Data:
*** Block opens ***
Lemma X5_sent_only_when_checked_witness :
  bflag demo_flags = "m"
  ∧ Forall (λ v, v = "http" ∨ v = "nosend") (dflag demo_flags)
  ∧ (args demo_flags ≠ [] ∨ tflag demo_flags = true)
  ∧ mail_from demo_mail
    = mkAddress (Fflag demo_flags)
        (if decide (fflag demo_flags = EmptyString) then "root" else fflag demo_flags)
  ∧ Addr (mail_from demo_mail) ≠ EmptyString
  ∧ mail_dot_stop demo_mail = true && negb (iflag demo_flags).
Proof.
  assert (demo_main = Go demo_mail) as Hmain by (vm_compute; reflexivity).
  exact (X5_sent_only_when_checked
           (λ to arg, Ok (to ++ [mkAddress EmptyString arg]))
           (λ h key, Ok [mkAddress EmptyString (hd EmptyString (values h key))])
           Addr "root" true demo_flags (Ok demo_header) demo_mail Hmain).
Defined.

(** ** The text of the header block *)

Section HeaderText.
Implicit Types (s t : string) (fs : list (string * string)).

Lemma append_assoc s t u : ((s +:+ t) +:+ u = s +:+ t +:+ u)%string.
Proof.
  induction s as [|c s IH]; [done|].
  change (String c ((s +:+ t) +:+ u) = String c (s +:+ t +:+ u)).
  by rewrite IH.
Qed.

Lemma has_nl_append s t : has_nl (s +:+ t) = has_nl s || has_nl t.
Proof.
  induction s as [|c s IH]; [done|].
  change (Ascii.eqb c (Ascii.ascii_of_nat 10) || has_nl (s +:+ t)
          = Ascii.eqb c (Ascii.ascii_of_nat 10) || has_nl s || has_nl t).
  by rewrite IH, orb_assoc.
Qed.

(** A line without a newline in it is cut off whole. *)
Lemma split_nl_line s t :
  has_nl s = false → split_nl (s +:+ nl +:+ t) = s :: split_nl t.
Proof.
  induction s as [|c s IH]; [done|].
  intros [Hc Hs]%orb_false_iff.
  change (split_nl (String c (s +:+ nl +:+ t)) = String c s :: split_nl t).
  simpl. rewrite Hc, IH by done. done.
Qed.

Lemma field_line_text kv : field_line kv = (field_text kv +:+ nl)%string.
Proof. unfold field_line, field_text. by rewrite !append_assoc. Qed.

Lemma has_nl_field_text kv :
  has_nl kv.1 = false → has_nl kv.2 = false → has_nl (field_text kv) = false.
Proof.
  intros Hk Hv. unfold field_text. rewrite !has_nl_append, Hk, Hv. done.
Qed.

Lemma split_nl_fields fs :
  Forall (λ kv, has_nl kv.1 = false ∧ has_nl kv.2 = false) fs →
  split_nl (write_fields fs) = (field_text <$> fs) ++ [EmptyString; EmptyString].
Proof.
  unfold write_fields. induction fs as [|kv fs IH]; intros Hfs; [done|].
  apply Forall_cons in Hfs as [[Hk Hv] Hfs].
  rewrite !fmap_cons. cbn [foldr].
  rewrite field_line_text, !append_assoc.
  rewrite split_nl_line by (by apply has_nl_field_text).
  by rewrite IH.
Qed.

End HeaderText.

(** X6: with no newline inside a name or a value, the header block cut at
    its newlines is the fields, each as [name: value] on a line of its
    own and in the order written, then one empty line (and the empty
    rest after its newline): every field can be read back, and the block
    ends where the body is to begin. *)
Theorem X6_header_block_lines (fs : list (string * string)) :
  Forall (λ kv, has_nl kv.1 = false ∧ has_nl kv.2 = false) fs →
  split_nl (write_fields fs) = (field_text <$> fs) ++ [EmptyString; EmptyString].
Proof. apply split_nl_fields. Qed.

Lemma X6_header_block_lines_witness :
  split_nl (mail_hdr demo_mail)
  = ["From: root"; "Subject: hi"; "To: a@example.com"; EmptyString; EmptyString].
Proof.
  apply (X6_header_block_lines
           [("From", "root"); ("Subject", "hi"); ("To", "a@example.com")]).
  repeat constructor.
Defined.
*** Block closes ***
Exercise aim:
Exactly as they stand, write out all of the entries.

Expected output:
Lemma X5_sent_only_when_checked_witness :
  bflag demo_flags = "m"
  ∧ Forall (λ v, v = "http" ∨ v = "nosend") (dflag demo_flags)
  ∧ (args demo_flags ≠ [] ∨ tflag demo_flags = true)
  ∧ mail_from demo_mail
    = mkAddress (Fflag demo_flags)
        (if decide (fflag demo_flags = EmptyString) then "root" else fflag demo_flags)
  ∧ Addr (mail_from demo_mail) ≠ EmptyString
  ∧ mail_dot_stop demo_mail = true && negb (iflag demo_flags).
Proof.
  assert (demo_main = Go demo_mail) as Hmain by (vm_compute; reflexivity).
  exact (X5_sent_only_when_checked
           (λ to arg, Ok (to ++ [mkAddress EmptyString arg]))
           (λ h key, Ok [mkAddress EmptyString (hd EmptyString (values h key))])
           Addr "root" true demo_flags (Ok demo_header) demo_mail Hmain).
Defined.

(** ** The text of the header block *)

Section HeaderText.
Implicit Types (s t : string) (fs : list (string * string)).

Lemma append_assoc s t u : ((s +:+ t) +:+ u = s +:+ t +:+ u)%string.
Proof.
  induction s as [|c s IH]; [done|].
  change (String c ((s +:+ t) +:+ u) = String c (s +:+ t +:+ u)).
  by rewrite IH.
Qed.

Lemma has_nl_append s t : has_nl (s +:+ t) = has_nl s || has_nl t.
Proof.
  induction s as [|c s IH]; [done|].
  change (Ascii.eqb c (Ascii.ascii_of_nat 10) || has_nl (s +:+ t)
          = Ascii.eqb c (Ascii.ascii_of_nat 10) || has_nl s || has_nl t).
  by rewrite IH, orb_assoc.
Qed.

(** A line without a newline in it is cut off whole. *)
Lemma split_nl_line s t :
  has_nl s = false → split_nl (s +:+ nl +:+ t) = s :: split_nl t.
Proof.
  induction s as [|c s IH]; [done|].
  intros [Hc Hs]%orb_false_iff.
  change (split_nl (String c (s +:+ nl +:+ t)) = String c s :: split_nl t).
  simpl. rewrite Hc, IH by done. done.
Qed.

Lemma field_line_text kv : field_line kv = (field_text kv +:+ nl)%string.
Proof. unfold field_line, field_text. by rewrite !append_assoc. Qed.

Lemma has_nl_field_text kv :
  has_nl kv.1 = false → has_nl kv.2 = false → has_nl (field_text kv) = false.
Proof.
  intros Hk Hv. unfold field_text. rewrite !has_nl_append, Hk, Hv. done.
Qed.

Lemma split_nl_fields fs :
  Forall (λ kv, has_nl kv.1 = false ∧ has_nl kv.2 = false) fs →
  split_nl (write_fields fs) = (field_text <$> fs) ++ [EmptyString; EmptyString].
Proof.
  unfold write_fields. induction fs as [|kv fs IH]; intros Hfs; [done|].
  apply Forall_cons in Hfs as [[Hk Hv] Hfs].
  rewrite !fmap_cons. cbn [foldr].
  rewrite field_line_text, !append_assoc.
  rewrite split_nl_line by (by apply has_nl_field_text).
  by rewrite IH.
Qed.

End HeaderText.

(** X6: with no newline inside a name or a value, the header block cut at
    its newlines is the fields, each as [name: value] on a line of its
    own and in the order written, then one empty line (and the empty
    rest after its newline): every field can be read back, and the block
    ends where the body is to begin. *)
Theorem X6_header_block_lines (fs : list (string * string)) :
  Forall (λ kv, has_nl kv.1 = false ∧ has_nl kv.2 = false) fs →
  split_nl (write_fields fs) = (field_text <$> fs) ++ [EmptyString; EmptyString].
Proof. apply split_nl_fields. Qed.

Lemma X6_header_block_lines_witness :
  split_nl (mail_hdr demo_mail)
  = ["From: root"; "Subject: hi"; "To: a@example.com"; EmptyString; EmptyString].
Proof.
  apply (X6_header_block_lines
           [("From", "root"); ("Subject", "hi"); ("To", "a@example.com")]).
  repeat constructor.
Defined.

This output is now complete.